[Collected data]
=-=-=-=-=
(** The bindings from [lo] on, in order, are unique. *)
Lemma bindings_ascending {V} (m : gmap Z V) lo L :
  (forall k v, m !! k = Some v -> k < 2 ^ 64) -> bindings (m !!.) lo (2 ^ 64) L ->
  L = filter (fun kv => lo <= kv.1) (ascending m).
Proof.
  intros Hu [HS HM]. pose proof (merge_sort_Permutation key_le (map_to_list m)) as HP.
  eapply (StronglySorted_unique_strong key_le).
  - intros [k1 v1] [k2 v2] [_ H1]%HM [_ H2]%list_elem_of_filter. unfold key_le. simpl. intros ? ?.
    assert (k1 = k2) as -> by lia. unfold ascending in H2. rewrite HP in H2.
    apply elem_of_map_to_list in H2. congruence.
  - by apply key_lt_le.
  - apply StronglySorted_filter. unfold ascending. apply StronglySorted_merge_sort; apply _.
  - apply NoDup_Permutation; [by apply key_lt_nodup| |].
    + apply NoDup_filter. unfold ascending. rewrite HP. apply NoDup_map_to_list.
    + intros [k v]. rewrite HM, list_elem_of_filter. unfold ascending. rewrite HP, elem_of_map_to_list.
      split; [intros [[? ?] ?]; done|]. intros [? Hk]. pose proof (Hu _ _ Hk). done.
Qed.

Lemma key_le_lt {V} (L : list (Z * V)) :
  StronglySorted key_le L -> NoDup (fst <$> L) -> StronglySorted key_lt L.
Proof.
  induction 1 as [|x L HL IH Hx]; intros HN; constructor; inversion HN as [|? ? Hnin HN']; subst.
  - by apply IH.
  - apply Forall_forall. intros y Hy. rewrite Forall_forall in Hx. specialize (Hx y Hy).
    unfold key_lt, key_le in *. assert (x.1 <> y.1); [|lia]. intros E. apply Hnin. rewrite E.
    by apply list_elem_of_fmap_2.
Qed.

Lemma ascending_bindings {V} (m : gmap Z V) lo :
  (forall k v, m !! k = Some v -> k < 2 ^ 64) ->
  bindings (m !!.) lo (2 ^ 64) (filter (fun kv => lo <= kv.1) (ascending m)).
Proof.
  intros Hu. pose proof (merge_sort_Permutation key_le (map_to_list m)) as HP. split.
  - apply StronglySorted_filter, key_le_lt.
    + unfold ascending. apply StronglySorted_merge_sort; apply _.
    + unfold ascending. rewrite HP. apply NoDup_fst_map_to_list.
  - intros k v. rewrite list_elem_of_filter. unfold ascending. rewrite HP, elem_of_map_to_list. simpl.
    split; [|intros [[? ?] ?]; done]. intros [? Hk]. by pose proof (Hu _ _ Hk).
Qed.

(** A prefix that is full, or that nothing follows, is what the scan returns. *)
Lemma scan_prefix {V} (m : gmap Z V) first max nx L :
  (forall k v, m !! k = Some v -> k < 2 ^ 64) -> first <= nx <= 2 ^ 64 ->
  bindings (m !!.) first nx L -> Z.of_nat (length L) <= max ->
  (Z.of_nat (length L) = max \/ forall k, nx <= k < 2 ^ 64 -> m !! k = None) ->
  snd <$> L = scan m first max.
Proof.
  intros Hu Hnx HB Hlen Hstop. unfold scan. f_equal.
  pose proof (ascending_bindings m nx Hu) as HT.
  rewrite <- (bindings_ascending m first (L ++ filter (fun kv => nx <= kv.1) (ascending m)));
    [|done|by eapply bindings_app].
  destruct Hstop as [Hmax|Hnone].
  - rewrite take_app_length'; [done|lia].
  - rewrite <- (bindings_ascending m nx []); [|done|by apply bindings_nil].
    rewrite app_nil_r, take_ge; [done|lia].
Qed.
=-=-=-=-=
- Exercise directions
An exact copy of every entry is what is needed here.

- Exercise response
(** The bindings from [lo] on, in order, are unique. *)
Lemma bindings_ascending {V} (m : gmap Z V) lo L :
  (forall k v, m !! k = Some v -> k < 2 ^ 64) -> bindings (m !!.) lo (2 ^ 64) L ->
  L = filter (fun kv => lo <= kv.1) (ascending m).
Proof.
  intros Hu [HS HM]. pose proof (merge_sort_Permutation key_le (map_to_list m)) as HP.
  eapply (StronglySorted_unique_strong key_le).
  - intros [k1 v1] [k2 v2] [_ H1]%HM [_ H2]%list_elem_of_filter. unfold key_le. simpl. intros ? ?.
    assert (k1 = k2) as -> by lia. unfold ascending in H2. rewrite HP in H2.
    apply elem_of_map_to_list in H2. congruence.
  - by apply key_lt_le.
  - apply StronglySorted_filter. unfold ascending. apply StronglySorted_merge_sort; apply _.
  - apply NoDup_Permutation; [by apply key_lt_nodup| |].
    + apply NoDup_filter. unfold ascending. rewrite HP. apply NoDup_map_to_list.
    + intros [k v]. rewrite HM, list_elem_of_filter. unfold ascending. rewrite HP, elem_of_map_to_list.
      split; [intros [[? ?] ?]; done|]. intros [? Hk]. pose proof (Hu _ _ Hk). done.
Qed.

Lemma key_le_lt {V} (L : list (Z * V)) :
  StronglySorted key_le L -> NoDup (fst <$> L) -> StronglySorted key_lt L.
Proof.
  induction 1 as [|x L HL IH Hx]; intros HN; constructor; inversion HN as [|? ? Hnin HN']; subst.
  - by apply IH.
  - apply Forall_forall. intros y Hy. rewrite Forall_forall in Hx. specialize (Hx y Hy).
    unfold key_lt, key_le in *. assert (x.1 <> y.1); [|lia]. intros E. apply Hnin. rewrite E.
    by apply list_elem_of_fmap_2.
Qed.

Lemma ascending_bindings {V} (m : gmap Z V) lo :
  (forall k v, m !! k = Some v -> k < 2 ^ 64) ->
  bindings (m !!.) lo (2 ^ 64) (filter (fun kv => lo <= kv.1) (ascending m)).
Proof.
  intros Hu. pose proof (merge_sort_Permutation key_le (map_to_list m)) as HP. split.
  - apply StronglySorted_filter, key_le_lt.
    + unfold ascending. apply StronglySorted_merge_sort; apply _.
    + unfold ascending. rewrite HP. apply NoDup_fst_map_to_list.
  - intros k v. rewrite list_elem_of_filter. unfold ascending. rewrite HP, elem_of_map_to_list. simpl.
    split; [|intros [[? ?] ?]; done]. intros [? Hk]. by pose proof (Hu _ _ Hk).
Qed.

(** A prefix that is full, or that nothing follows, is what the scan returns. *)
Lemma scan_prefix {V} (m : gmap Z V) first max nx L :
  (forall k v, m !! k = Some v -> k < 2 ^ 64) -> first <= nx <= 2 ^ 64 ->
  bindings (m !!.) first nx L -> Z.of_nat (length L) <= max ->
  (Z.of_nat (length L) = max \/ forall k, nx <= k < 2 ^ 64 -> m !! k = None) ->
  snd <$> L = scan m first max.
Proof.
  intros Hu Hnx HB Hlen Hstop. unfold scan. f_equal.
  pose proof (ascending_bindings m nx Hu) as HT.
  rewrite <- (bindings_ascending m first (L ++ filter (fun kv => nx <= kv.1) (ascending m)));
    [|done|by eapply bindings_app].
  destruct Hstop as [Hmax|Hnone].
  - rewrite take_app_length'; [done|lia].
  - rewrite <- (bindings_ascending m nx []); [|done|by apply bindings_nil].
    rewrite app_nil_r, take_ge; [done|lia].
Qed.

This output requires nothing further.